(EXERCISE GOAL):
All lines holding the word "trimEnd" in the listing below need to be copied.
*-*-*
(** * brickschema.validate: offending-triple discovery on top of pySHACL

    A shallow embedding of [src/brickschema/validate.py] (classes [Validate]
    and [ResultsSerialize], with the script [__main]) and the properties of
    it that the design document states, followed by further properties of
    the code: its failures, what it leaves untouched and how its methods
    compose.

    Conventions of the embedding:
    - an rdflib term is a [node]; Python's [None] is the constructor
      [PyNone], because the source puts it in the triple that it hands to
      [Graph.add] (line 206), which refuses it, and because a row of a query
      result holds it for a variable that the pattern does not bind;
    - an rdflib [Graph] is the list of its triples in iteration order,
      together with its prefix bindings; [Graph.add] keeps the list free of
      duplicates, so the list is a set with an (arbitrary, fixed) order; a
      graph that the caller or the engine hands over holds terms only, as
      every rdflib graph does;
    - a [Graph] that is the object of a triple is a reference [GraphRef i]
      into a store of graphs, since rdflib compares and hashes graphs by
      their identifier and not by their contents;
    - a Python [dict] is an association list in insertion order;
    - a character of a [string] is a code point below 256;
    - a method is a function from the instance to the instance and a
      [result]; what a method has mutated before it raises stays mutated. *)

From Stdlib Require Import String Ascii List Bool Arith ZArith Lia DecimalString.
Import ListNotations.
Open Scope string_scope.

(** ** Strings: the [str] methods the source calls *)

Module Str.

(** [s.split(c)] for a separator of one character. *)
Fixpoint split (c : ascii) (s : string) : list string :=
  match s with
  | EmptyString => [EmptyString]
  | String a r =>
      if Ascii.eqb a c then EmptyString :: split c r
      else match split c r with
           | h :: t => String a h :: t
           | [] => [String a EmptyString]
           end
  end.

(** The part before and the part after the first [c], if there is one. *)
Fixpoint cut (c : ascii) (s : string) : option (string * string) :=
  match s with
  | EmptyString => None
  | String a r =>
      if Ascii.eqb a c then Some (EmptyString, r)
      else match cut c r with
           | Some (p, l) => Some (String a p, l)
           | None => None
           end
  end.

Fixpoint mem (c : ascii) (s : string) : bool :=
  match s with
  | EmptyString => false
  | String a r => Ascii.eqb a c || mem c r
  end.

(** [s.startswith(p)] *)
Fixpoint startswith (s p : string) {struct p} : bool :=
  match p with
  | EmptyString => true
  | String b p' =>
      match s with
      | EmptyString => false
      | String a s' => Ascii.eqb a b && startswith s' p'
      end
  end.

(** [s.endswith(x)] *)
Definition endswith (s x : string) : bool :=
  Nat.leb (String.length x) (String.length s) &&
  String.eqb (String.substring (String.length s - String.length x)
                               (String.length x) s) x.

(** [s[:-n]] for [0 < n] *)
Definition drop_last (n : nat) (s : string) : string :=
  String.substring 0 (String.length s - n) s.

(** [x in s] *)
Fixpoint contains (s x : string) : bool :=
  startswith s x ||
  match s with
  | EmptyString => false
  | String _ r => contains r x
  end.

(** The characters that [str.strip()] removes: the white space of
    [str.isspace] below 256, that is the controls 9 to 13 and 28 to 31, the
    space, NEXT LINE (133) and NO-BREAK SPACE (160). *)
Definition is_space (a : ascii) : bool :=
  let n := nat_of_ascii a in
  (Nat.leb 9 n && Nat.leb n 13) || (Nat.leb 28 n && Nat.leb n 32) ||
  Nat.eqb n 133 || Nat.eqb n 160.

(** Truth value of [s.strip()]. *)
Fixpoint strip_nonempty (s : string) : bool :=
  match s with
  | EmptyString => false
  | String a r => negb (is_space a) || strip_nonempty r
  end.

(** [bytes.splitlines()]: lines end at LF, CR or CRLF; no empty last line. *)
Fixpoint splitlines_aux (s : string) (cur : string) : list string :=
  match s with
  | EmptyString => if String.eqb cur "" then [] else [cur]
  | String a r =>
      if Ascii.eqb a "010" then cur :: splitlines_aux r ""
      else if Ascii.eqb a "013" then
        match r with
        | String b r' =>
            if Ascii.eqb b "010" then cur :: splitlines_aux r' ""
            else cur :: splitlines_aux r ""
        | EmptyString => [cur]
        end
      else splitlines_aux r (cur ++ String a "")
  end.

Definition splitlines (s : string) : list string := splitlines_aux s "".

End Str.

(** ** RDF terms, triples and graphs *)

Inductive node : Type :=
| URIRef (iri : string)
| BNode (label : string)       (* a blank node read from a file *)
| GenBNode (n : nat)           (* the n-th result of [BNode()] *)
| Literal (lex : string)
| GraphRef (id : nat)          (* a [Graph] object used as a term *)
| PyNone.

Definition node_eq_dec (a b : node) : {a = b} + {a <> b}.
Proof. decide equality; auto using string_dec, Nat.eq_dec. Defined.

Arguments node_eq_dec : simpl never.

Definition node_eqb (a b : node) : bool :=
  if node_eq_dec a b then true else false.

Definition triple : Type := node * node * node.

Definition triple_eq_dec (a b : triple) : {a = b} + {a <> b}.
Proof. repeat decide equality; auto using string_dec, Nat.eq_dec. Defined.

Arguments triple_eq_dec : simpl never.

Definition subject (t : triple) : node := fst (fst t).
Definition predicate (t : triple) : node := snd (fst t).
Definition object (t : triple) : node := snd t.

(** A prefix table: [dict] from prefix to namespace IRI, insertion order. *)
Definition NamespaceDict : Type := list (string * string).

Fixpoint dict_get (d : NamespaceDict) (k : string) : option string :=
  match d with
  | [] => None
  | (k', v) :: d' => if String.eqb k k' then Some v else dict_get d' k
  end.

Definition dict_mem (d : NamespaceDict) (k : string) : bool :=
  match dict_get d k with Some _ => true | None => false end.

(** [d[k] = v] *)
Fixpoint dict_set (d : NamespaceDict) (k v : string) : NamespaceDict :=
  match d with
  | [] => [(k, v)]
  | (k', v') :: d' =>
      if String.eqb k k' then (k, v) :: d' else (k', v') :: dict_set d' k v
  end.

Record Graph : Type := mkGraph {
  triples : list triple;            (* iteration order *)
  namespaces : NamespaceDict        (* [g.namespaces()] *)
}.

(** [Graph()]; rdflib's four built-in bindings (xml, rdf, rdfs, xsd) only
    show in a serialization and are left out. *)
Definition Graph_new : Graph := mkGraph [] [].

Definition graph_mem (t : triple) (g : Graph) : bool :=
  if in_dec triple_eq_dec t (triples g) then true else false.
*-*-*
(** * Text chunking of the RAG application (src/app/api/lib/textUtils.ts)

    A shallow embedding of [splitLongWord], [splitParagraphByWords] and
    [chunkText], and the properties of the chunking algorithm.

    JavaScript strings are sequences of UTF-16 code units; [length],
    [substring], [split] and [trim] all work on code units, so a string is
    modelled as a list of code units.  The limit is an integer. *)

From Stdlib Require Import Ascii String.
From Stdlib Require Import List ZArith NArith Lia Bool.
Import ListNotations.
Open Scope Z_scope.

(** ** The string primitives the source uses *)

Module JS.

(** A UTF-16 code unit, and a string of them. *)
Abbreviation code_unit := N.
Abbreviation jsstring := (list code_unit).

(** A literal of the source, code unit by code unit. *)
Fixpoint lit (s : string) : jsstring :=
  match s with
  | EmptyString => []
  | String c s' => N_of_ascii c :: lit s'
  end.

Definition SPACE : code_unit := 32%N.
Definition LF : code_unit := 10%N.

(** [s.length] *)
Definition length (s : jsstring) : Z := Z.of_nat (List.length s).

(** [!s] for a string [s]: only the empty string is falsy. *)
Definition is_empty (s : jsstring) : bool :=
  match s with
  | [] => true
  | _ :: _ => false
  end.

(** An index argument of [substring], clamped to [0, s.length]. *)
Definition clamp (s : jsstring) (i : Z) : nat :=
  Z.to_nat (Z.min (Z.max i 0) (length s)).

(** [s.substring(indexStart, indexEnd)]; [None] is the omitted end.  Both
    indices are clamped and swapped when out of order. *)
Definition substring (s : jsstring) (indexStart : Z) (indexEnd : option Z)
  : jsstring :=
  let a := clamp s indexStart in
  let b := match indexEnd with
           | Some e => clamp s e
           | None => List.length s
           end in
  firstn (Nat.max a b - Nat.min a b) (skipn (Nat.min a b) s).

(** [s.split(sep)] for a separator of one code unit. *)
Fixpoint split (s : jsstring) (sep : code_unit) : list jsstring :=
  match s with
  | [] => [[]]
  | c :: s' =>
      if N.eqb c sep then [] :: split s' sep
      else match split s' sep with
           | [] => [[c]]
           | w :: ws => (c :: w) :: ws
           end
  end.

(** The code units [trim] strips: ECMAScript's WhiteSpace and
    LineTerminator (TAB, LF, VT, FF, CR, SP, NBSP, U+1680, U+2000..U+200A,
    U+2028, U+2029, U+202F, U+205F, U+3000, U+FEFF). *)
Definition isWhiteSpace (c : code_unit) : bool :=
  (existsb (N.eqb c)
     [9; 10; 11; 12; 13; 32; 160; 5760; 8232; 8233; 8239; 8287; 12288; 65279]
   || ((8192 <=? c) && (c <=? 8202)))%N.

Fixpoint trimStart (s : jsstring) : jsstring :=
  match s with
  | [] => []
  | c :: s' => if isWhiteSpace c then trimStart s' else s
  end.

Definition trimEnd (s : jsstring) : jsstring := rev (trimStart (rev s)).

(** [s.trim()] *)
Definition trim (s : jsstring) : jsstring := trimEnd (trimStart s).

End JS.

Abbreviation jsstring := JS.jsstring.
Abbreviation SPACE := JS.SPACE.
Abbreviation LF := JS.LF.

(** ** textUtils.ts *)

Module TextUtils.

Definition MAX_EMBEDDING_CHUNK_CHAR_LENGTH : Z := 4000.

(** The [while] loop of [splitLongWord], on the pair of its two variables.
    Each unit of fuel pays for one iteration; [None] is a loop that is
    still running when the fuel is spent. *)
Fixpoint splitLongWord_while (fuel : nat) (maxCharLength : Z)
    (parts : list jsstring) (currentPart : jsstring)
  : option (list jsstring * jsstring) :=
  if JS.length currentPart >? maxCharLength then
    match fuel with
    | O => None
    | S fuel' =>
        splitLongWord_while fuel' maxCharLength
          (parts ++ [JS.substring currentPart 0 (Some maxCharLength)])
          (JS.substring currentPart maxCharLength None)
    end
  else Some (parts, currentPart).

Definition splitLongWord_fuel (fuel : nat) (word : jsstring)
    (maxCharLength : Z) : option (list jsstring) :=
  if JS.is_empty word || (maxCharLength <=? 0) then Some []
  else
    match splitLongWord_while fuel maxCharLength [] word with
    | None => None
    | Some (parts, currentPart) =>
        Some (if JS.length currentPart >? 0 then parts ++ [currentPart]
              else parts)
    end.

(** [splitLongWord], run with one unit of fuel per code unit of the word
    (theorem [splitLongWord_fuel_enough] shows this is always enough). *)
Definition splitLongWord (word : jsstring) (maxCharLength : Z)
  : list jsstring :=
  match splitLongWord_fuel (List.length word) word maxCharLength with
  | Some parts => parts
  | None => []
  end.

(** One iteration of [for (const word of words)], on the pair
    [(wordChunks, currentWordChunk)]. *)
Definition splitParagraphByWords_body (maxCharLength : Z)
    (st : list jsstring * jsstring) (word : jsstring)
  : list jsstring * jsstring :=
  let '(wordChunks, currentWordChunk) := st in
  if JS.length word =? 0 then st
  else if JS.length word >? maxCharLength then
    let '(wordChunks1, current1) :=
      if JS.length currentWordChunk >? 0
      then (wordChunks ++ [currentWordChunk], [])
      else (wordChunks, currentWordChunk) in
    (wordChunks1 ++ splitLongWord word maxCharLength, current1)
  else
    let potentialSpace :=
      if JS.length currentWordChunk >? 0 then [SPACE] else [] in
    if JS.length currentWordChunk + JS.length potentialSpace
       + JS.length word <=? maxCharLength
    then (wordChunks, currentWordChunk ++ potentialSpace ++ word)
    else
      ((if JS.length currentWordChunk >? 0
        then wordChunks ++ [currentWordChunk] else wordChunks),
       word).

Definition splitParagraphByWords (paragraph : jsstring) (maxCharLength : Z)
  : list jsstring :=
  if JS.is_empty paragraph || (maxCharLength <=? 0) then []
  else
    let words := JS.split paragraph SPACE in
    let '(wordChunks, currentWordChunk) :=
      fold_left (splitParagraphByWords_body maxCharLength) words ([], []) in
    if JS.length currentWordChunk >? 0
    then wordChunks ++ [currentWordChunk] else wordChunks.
*-*-*
(RESULT OF THE EXERCISE):
Definition trimEnd (s : jsstring) : jsstring := rev (trimStart (rev s)).
Definition trim (s : jsstring) : jsstring := trimEnd (trimStart s).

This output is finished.